ACTIVITY ->
Where the material below has a line containing "[migen.fhdl] is not", start repeating exactly, and keep going through the line containing "(** [v[i]]: one bit of a signal. *)", with no other lines.

ENTRIES PROVIDED ->
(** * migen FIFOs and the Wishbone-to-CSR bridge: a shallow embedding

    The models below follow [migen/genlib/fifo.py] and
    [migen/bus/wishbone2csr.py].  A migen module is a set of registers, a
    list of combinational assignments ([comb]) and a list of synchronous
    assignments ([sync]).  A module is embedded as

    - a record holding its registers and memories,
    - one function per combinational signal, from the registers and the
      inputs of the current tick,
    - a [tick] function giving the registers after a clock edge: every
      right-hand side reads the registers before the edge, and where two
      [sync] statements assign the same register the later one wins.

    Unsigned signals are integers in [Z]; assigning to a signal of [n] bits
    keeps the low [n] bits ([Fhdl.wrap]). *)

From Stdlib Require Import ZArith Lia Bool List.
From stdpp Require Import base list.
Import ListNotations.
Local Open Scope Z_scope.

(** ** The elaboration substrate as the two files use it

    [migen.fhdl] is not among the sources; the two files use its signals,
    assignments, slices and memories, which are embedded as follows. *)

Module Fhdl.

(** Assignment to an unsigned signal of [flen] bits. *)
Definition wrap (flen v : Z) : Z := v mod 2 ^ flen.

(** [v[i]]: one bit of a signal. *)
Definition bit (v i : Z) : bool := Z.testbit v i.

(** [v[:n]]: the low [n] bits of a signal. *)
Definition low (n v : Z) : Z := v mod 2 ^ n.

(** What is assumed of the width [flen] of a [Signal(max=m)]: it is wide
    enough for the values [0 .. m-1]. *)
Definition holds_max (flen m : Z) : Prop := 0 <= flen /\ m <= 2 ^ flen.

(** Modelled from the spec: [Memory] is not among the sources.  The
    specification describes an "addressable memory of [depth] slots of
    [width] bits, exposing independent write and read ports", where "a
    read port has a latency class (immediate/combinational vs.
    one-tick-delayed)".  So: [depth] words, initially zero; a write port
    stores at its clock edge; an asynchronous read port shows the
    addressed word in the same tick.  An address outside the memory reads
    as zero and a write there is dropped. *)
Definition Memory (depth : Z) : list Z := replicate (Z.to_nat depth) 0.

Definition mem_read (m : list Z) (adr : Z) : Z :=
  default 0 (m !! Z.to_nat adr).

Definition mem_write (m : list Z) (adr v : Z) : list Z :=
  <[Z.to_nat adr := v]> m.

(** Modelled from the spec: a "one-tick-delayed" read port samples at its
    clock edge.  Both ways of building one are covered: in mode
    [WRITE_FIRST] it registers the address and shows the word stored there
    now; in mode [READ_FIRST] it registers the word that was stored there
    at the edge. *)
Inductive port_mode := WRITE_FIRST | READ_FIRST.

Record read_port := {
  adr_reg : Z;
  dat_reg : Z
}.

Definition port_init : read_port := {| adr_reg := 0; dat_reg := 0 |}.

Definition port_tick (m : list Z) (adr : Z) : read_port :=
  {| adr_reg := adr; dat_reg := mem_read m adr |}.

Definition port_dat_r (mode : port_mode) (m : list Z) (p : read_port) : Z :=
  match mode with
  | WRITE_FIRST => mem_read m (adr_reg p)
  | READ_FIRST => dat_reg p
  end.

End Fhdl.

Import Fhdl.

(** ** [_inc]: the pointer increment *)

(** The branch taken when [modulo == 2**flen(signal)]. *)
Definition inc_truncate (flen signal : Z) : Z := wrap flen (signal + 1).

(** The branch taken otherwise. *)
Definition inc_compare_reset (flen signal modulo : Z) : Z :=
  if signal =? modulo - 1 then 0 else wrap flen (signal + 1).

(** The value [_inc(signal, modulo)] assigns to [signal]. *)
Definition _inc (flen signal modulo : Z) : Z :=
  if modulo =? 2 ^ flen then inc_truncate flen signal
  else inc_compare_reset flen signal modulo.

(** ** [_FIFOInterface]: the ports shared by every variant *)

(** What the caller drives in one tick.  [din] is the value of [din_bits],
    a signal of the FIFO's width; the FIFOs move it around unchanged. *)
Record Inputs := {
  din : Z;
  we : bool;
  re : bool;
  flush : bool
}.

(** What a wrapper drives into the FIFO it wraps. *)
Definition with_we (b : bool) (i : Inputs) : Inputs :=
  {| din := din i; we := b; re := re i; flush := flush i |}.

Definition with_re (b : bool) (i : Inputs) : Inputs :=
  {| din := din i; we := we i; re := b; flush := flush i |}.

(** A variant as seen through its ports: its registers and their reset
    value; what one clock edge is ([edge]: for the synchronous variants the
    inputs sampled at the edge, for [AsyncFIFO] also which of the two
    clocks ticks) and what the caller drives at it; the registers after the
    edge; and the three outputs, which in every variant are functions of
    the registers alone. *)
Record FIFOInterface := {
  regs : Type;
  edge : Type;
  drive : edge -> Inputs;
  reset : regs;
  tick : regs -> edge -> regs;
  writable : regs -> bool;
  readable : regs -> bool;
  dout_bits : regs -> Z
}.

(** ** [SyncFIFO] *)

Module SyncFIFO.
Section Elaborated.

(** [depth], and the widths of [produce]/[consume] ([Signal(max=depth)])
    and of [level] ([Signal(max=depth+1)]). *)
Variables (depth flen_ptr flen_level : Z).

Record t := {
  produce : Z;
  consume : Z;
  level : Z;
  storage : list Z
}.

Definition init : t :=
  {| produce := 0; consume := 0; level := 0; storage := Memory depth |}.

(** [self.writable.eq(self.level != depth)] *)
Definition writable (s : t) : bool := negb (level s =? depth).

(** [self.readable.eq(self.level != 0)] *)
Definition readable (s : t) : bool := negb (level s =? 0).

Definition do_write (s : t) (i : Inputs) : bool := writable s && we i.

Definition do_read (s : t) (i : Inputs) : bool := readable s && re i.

ANSWER TO THIS PROBLEM ->
    [migen.fhdl] is not among the sources; the two files use its signals,
    assignments, slices and memories, which are embedded as follows. *)

Module Fhdl.

(** Assignment to an unsigned signal of [flen] bits. *)
Definition wrap (flen v : Z) : Z := v mod 2 ^ flen.

(** [v[i]]: one bit of a signal. *)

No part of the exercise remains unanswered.